WORK ITEM:
Search the entries for the word "them" and pull out each line that has it.
"""
(* ===== verification/TxClients.v ===== *)
(** * Client coroutines on the cluster

    The coroutines of an application that each run a number of transactions and keep a
    ledger of them: what is common to the applications in the step from the program of
    one coroutine to any number of them on the tables of a cluster. *)

From S2P Require Import Prelude Util Hots Mappings FixedTable FixedTableInv FixedTableOps FixedTableSteps Datastore.
From S2P Require Import DatastoreSpec RpcDefs RpcBatch Logger Tx TxWorld TxMem TxSpec TxSystem TxSerial.
From S2P Require Import TxTransaction TxSession TxCluster TxStore.
From Stdlib Require Import ZArith Lia Bool.
From stdpp Require Import base functions numbers sets list gmap relations.
#[local] Open Scope Z_scope.
Import FixedTable FixedTableInv FixedTableOps DatastoreSpec RpcDefs RpcBatch Tx TxWorld TxMem TxSpec TxSystem.
Import TxSerial TxTransaction TxSession TxCluster TxStore.

Module TxClients.

(** ** Definitions *)

(** A coroutine: the mappings of its worker, its identifier, its log record, its memory,
    and what the calls of its transactions find. *)
Record client (F : Type) := mk_client {
  ct_mp : Mappings.t; ct_coro : Z; ct_rec : list byte; ct_frames : list F; ct_mem : list byte
}.
Arguments mk_client {F}.
Arguments ct_mp {F}.
Arguments ct_coro {F}.
Arguments ct_rec {F}.
Arguments ct_frames {F}.
Arguments ct_mem {F}.

(** The coroutine has run all its transactions. *)
Definition all_run {F R} (ct : client F) (l : list R) : Prop := length l = length (ct_frames ct).

Section Clients.
Context {F R Op : Type}.
Context (mp : Mappings.t) (T : types) (idx : Z -> Z -> Z -> nat) (coros pkt : Z) (lid : nat -> Z).
Notation C := (cluster_of mp T idx coros).

(** The program of a coroutine, the operations that its ledger counts as committed, what
    the ledger is when it has ended, what an operation is on the tables, and what a frame
    must be. *)
Context (run : client F -> prog (list R)) (done_ops : list R -> list Op) (finished : client F -> list R -> Prop).
Context (does_op : txn -> Op -> Prop) (frame_ok : list byte -> F -> Prop).

Definition ct_id (ct : client F) : Z := int_rep (mk_crid (ct_coro ct) (Mappings.wrkr_gid (ct_mp ct))).

Definition ct_does (ct : client F) (l : list R) (ts : list txn) : Prop :=
  finished ct l /\ Forall2 does_op ts (done_ops l).

Definition client_coro (ct : client F) : coro (list R) := mk_coro (list R) (ct_id ct) (run ct) (ct_does ct).

(** A coroutine of a worker of the same cluster. *)
Record client_ok (ct : client F) : Prop := {
  co_worker : Mappings.at_worker mp (Mappings.wrkr_gid (ct_mp ct)) = Ok (ct_mp ct);
  co_coro : 1 <= ct_coro ct < coros;
  co_record : Logger.sizeof_log_record_t <= Z.of_nat (length (ct_rec ct));
  co_frames : Forall (frame_ok (ct_mem ct)) (ct_frames ct)
}.

Record deployed (cts : list (client F)) (st : stores) : Prop := {
  dp_maps : Mappings.replicated mp /\ Mappings.use_lock_server mp = false /\ Mappings.num_machines mp <= HOTS_MAX_MACHINES;
  dp_coros : coros <= RPC_MAX_CORO;
  dp_clients : Forall client_ok cts;
  dp_ids : NoDup (map (fun ct => (Mappings.wrkr_gid (ct_mp ct), ct_coro ct)) cts);
  dp_stores : stores_ok C st;
  dp_rest : at_rest C (contents C st)
}.

(** A coroutine does what its ledger says, on the cluster of its mappings. *)
Definition honest : Prop := forall ct,
  Mappings.replicated (ct_mp ct) -> Mappings.use_lock_server (ct_mp ct) = false -> Mappings.num_machines (ct_mp ct) <= HOTS_MAX_MACHINES ->
  1 <= ct_coro ct < coros -> coros <= RPC_MAX_CORO -> Logger.sizeof_log_record_t <= Z.of_nat (length (ct_rec ct)) ->
  Forall (frame_ok (ct_mem ct)) (ct_frames ct) ->
  behaves (cluster_of (ct_mp ct) T idx coros) pkt (ct_id ct) (run ct) (ct_does ct).

(** ** Lemmas *)

Lemma worker_cluster g mp' : Mappings.wf mp -> Mappings.at_worker mp g = Ok mp' -> cluster_of mp' T idx coros = C.
Proof.
  intros Hw H. pose proof (Mappings.make_wf _ _ _ _ _ _ H) as Hw'. pose proof (Mappings.make_fields _ _ _ _ _ _ H) as (_ & E1 & E2 & E3 & E4).
  unfold cluster_of, Mappings.get_backup_mn, Mappings.get_backup_mn_from_primary, Mappings.get_primary_mn.
  pose proof (Mappings.wf_primary mp' Hw') as P'. pose proof (Mappings.wf_primary mp Hw) as P. rewrite E1, E4, <- P in P'.
  by rewrite P', E1, E3.
Qed.

Context (Hrun : honest).

Lemma client_coro_ok cts st ct : deployed cts st -> client_ok ct -> coro_ok C pkt (list R) (client_coro ct).
Proof.
  intros [(HM & Hls & Hnm) Hcs _ _ _ _] [Hw Hco Hrec Hfr]. pose proof HM as [Hwf _].
  pose proof (Mappings.make_fields _ _ _ _ _ _ Hw) as (_ & E1 & _ & _ & E4).
  pose proof (Mappings.make_wf _ _ _ _ _ _ Hw) as Hw'.
  assert (Mappings.replicated (ct_mp ct)) as HM' by (eapply Mappings.make_replicated; [exact Hw|by left]).
  split.
  - cbn [co_caller client_coro]. unfold ct_id. pose proof (Mappings.wf_gid _ Hw'). pose proof (Mappings.wf_max _ Hw').
    destruct (caller_id_wf (ct_coro ct) (Mappings.wrkr_gid (ct_mp ct))) as [_ H1]; [lia|lia|done].
  - cbn [co_caller co_prog co_does client_coro]. rewrite <- (worker_cluster _ _ Hwf Hw). apply Hrun; done || congruence.
Qed.

Lemma deployed_setting cts st : deployed cts st -> setting C pkt (list R) (map client_coro cts) st.
Proof.
  intros Hdp. pose proof Hdp as [(HM & Hls & Hnm) Hcs Hct Hnd Hst Hrest]. split; [| |done|done].
  - rewrite map_map. cbn [co_caller client_coro].
    assert (Forall (fun ct => ct_id ct = ct_coro ct + 32 * Mappings.wrkr_gid (ct_mp ct) /\ 0 <= ct_coro ct < 32) cts) as Hid.
    { eapply Forall_impl; [exact Hct|]. intros ct [Hw Hco _ _]. pose proof (Mappings.make_wf _ _ _ _ _ _ Hw) as Hw'.
      pose proof (Mappings.wf_gid _ Hw'). pose proof (Mappings.wf_max _ Hw'). change RPC_MAX_CORO with 32 in Hcs. split; [|lia].
      apply (caller_id_wf (ct_coro ct) (Mappings.wrkr_gid (ct_mp ct))); [change RPC_MAX_CORO with 32; lia|lia]. }
    clear -Hnd Hid. induction Hid as [|ct cts [E Hc] Hid IH]; [constructor|]. cbn [map] in *. apply NoDup_cons in Hnd as [Hni Hnd].
    apply NoDup_cons. split; [|by apply IH]. intros Hin. apply Hni. apply list_elem_of_fmap in Hin as (ct' & Et & Hin).
    apply list_elem_of_fmap. exists ct'. split; [|done]. rewrite Forall_forall in Hid. destruct (Hid _ Hin) as [E' Hc'].
    rewrite E, E' in Et. f_equal; lia.
  - apply Forall_map. eapply Forall_impl; [exact Hct|]. intros ct. by apply (client_coro_ok cts st).
Qed.

(** The ledgers of the coroutines name the transactions of an order. *)
Lemma ledgers cts ths (order : list (nat * txn)) :
  (forall i co th, map client_coro cts !! i = Some co -> ths !! i = Some th ->
     exists a w1 tr1, th = T_end _ a w1 tr1 /\ co_does (list R) co a (of_coro i order)) ->
  Forall (fun x => x.1 < length cts)%nat order -> length ths = length cts ->
  exists outs : nat -> list Op, (forall i, Forall2 does_op (of_coro i order) (outs i)) /\
    forall i ct th, cts !! i = Some ct -> ths !! i = Some th ->
      exists l w1 tr1, th = T_end _ l w1 tr1 /\ finished ct l /\ outs i = done_ops l.
Proof.
  intros Hdo Hlt Hl.
  set (outs := fun i => match ths !! i with Some (T_end _ l _ _) => done_ops l | _ => [] end). exists outs.
  assert (forall i ct th, cts !! i = Some ct -> ths !! i = Some th ->
    exists l w1 tr1, th = T_end _ l w1 tr1 /\ finished ct l /\ Forall2 does_op (of_coro i order) (done_ops l)) as Hc.
  { intros i ct th Hi Hth. destruct (Hdo i (client_coro ct) th) as (l & w1 & tr1 & -> & [H1 H2]); [by rewrite list_lookup_fmap, Hi|done|].
    by exists l, w1, tr1. }
  split.
  - intros i. unfold outs. cbn beta. destruct (cts !! i) as [ct|] eqn:Hi.
    + destruct (lookup_lt_is_Some_2 ths i) as [th Hth]; [rewrite Hl; by eapply lookup_lt_Some|].
      destruct (Hc i ct th Hi Hth) as (l & w1 & tr1 & -> & _ & H). by rewrite Hth.
    + apply lookup_ge_None in Hi. rewrite (lookup_ge_None_2 ths i) by lia.
      replace (of_coro i order) with (@nil txn); [constructor|]. clear -Hlt Hi. induction Hlt as [|[j t] order Hj _ IH]; [done|].
      unfold of_coro. simpl in Hj. rewrite filter_cons_False by (simpl; lia). exact IH.
  - intros i ct th Hi Hth. destruct (Hc i ct th Hi Hth) as (l & w1 & tr1 & -> & H1 & _). exists l, w1, tr1. split; [done|]. split; [done|].
    unfold outs. cbn beta. by rewrite Hth.
Qed.

Notation csys := (csys C pkt (list R) lid).
Notation begun cts := (begins C pkt (list R) (map client_coro cts)).

(** When all coroutines have ended, the operations of their ledgers have an order in
    which they are the transactions that lead from the first tables to the last. *)
Lemma clients_serializable cts st s0 st' ths tr :
  deployed cts st -> begun cts st s0 -> rtc csys s0 (st', ths, tr) ->
  Forall (fun th => exists l w1 tr1, th = T_end _ l w1 tr1) ths ->
  exists (ts : list txn) (order : list (nat * Op)),
    (forall i ct th, cts !! i = Some ct -> ths !! i = Some th ->
       exists l w1 tr1, th = T_end _ l w1 tr1 /\ finished ct l /\ of_coro i order = done_ops l) /\
    Forall (fun x => x.1 < length cts)%nat order /\ Forall2 does_op ts order.*2 /\ valid (db C (contents C st)) ts /\
    forall ty k, cl_prim C ty = true -> final (db C (contents C st)) ts ty k = db C (contents C st') ty k.
Proof.
  intros Hdp Hb Hr Hend. pose proof (deployed_setting cts st Hdp) as Hset.
  destruct (coros_serializable C pkt (list R) lid _ st s0 st' ths tr Hset Hb Hr Hend) as (order & Hdo & Hlt & Hv & Hf).
  rewrite length_map in Hlt. pose proof (coros_count C pkt (list R) lid _ st s0 st' ths tr Hset Hb Hr) as Hlen.
  rewrite length_map in Hlen. destruct (ledgers cts ths order Hdo Hlt Hlen) as (outs & Hout & Hled).
  destruct (relabel does_op order outs Hout) as (order' & Hre & Hof). exists order.*2, order'. split; [|split; [|split; [|split; [done|exact Hf]]]].
  - intros i ct th Hi Hth. destruct (Hled i ct th Hi Hth) as (l & w1 & tr1 & E1 & E2 & E3). exists l, w1, tr1. by rewrite Hof.
  - clear -Hre Hlt. induction Hre as [|x y o o' [E _] _ IH]; [constructor|]. apply Forall_cons in Hlt as [H Hlt]. constructor; [by rewrite <- E|by apply IH].
  - clear -Hre. induction Hre as [|x y o o' [_ H] _ IH]; [constructor|]. by constructor.
Qed.

(** A coroutine that has ended stays so. *)
Lemma end_stays s1 s2 i l w1 tr1 : rtc csys s1 s2 -> s1.1.2 !! i = Some (T_end _ l w1 tr1) -> s2.1.2 !! i = Some (T_end _ l w1 tr1).
Proof.
  induction 1 as [s|s s' s'' Hs _ IH]; [done|]. intros Hi. apply IH. destruct Hs as [j ps k n q r st st' ths tr Hj|j ps k p st ths tr Hj]; cbn [fst snd] in *;
    (rewrite list_lookup_insert_ne; [done|]; intros ->; congruence).
Qed.

(** No coroutine fails, requests are answered, and the tables stay in order. *)
Lemma clients_safe cts st s0 st' ths tr :
  deployed cts st -> begun cts st s0 -> rtc csys s0 (st', ths, tr) ->
  (forall i e, ths !! i <> Some (T_fault _ e)) /\
  (forall i ps k n q, ths !! i = Some (T_wait _ ps k) -> ps !! n = Some (q, None) ->
     (exists r st'', handles C (lid i) st' q r st'') \/ full st' q) /\
  peaceful C (contents C st') /\ synced C (contents C st').
Proof.
  intros Hdp Hb Hr. destruct (coros_safe C pkt (list R) lid _ st s0 st' ths tr (deployed_setting cts st Hdp) Hb Hr) as (H1 & H2 & _ & H4 & H5). done.
Qed.

(** No run is infinite, and one that cannot go on has ended or lacks room. *)
Lemma clients_terminate cts st s0 :
  deployed cts st -> begun cts st s0 ->
  sn csys s0 /\
  forall st' ths tr, rtc csys s0 (st', ths, tr) -> nf csys (st', ths, tr) ->
    (forall i th, ths !! i = Some th -> exists ct l w1 tr1,
       cts !! i = Some ct /\ th = T_end _ l w1 tr1 /\ finished ct l) \/
    exhausted C lid st'.
Proof.
  intros Hdp Hb. destruct (coros_terminate C pkt (list R) lid _ st s0 (deployed_setting cts st Hdp) Hb) as [H1 H2].
  split; [done|]. intros st' ths tr Hr Hnf. destruct (H2 st' ths tr Hr Hnf) as [H|H]; [left|by right].
  intros i th Hi. destruct (H i th Hi) as (co & l & w1 & tr1 & ts & Hco & -> & Hd).
  rewrite list_lookup_fmap in Hco. destruct (cts !! i) as [ct|]; [|done]. injection Hco as <-. destruct Hd as [Hl _]. by exists ct, l, w1, tr1.
Qed.

End Clients.
End TxClients.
"""
SOLUTION TO THE PROBLEM:
    ledger of them: what is common to the applications in the step from the program of
    one coroutine to any number of them on the tables of a cluster. *)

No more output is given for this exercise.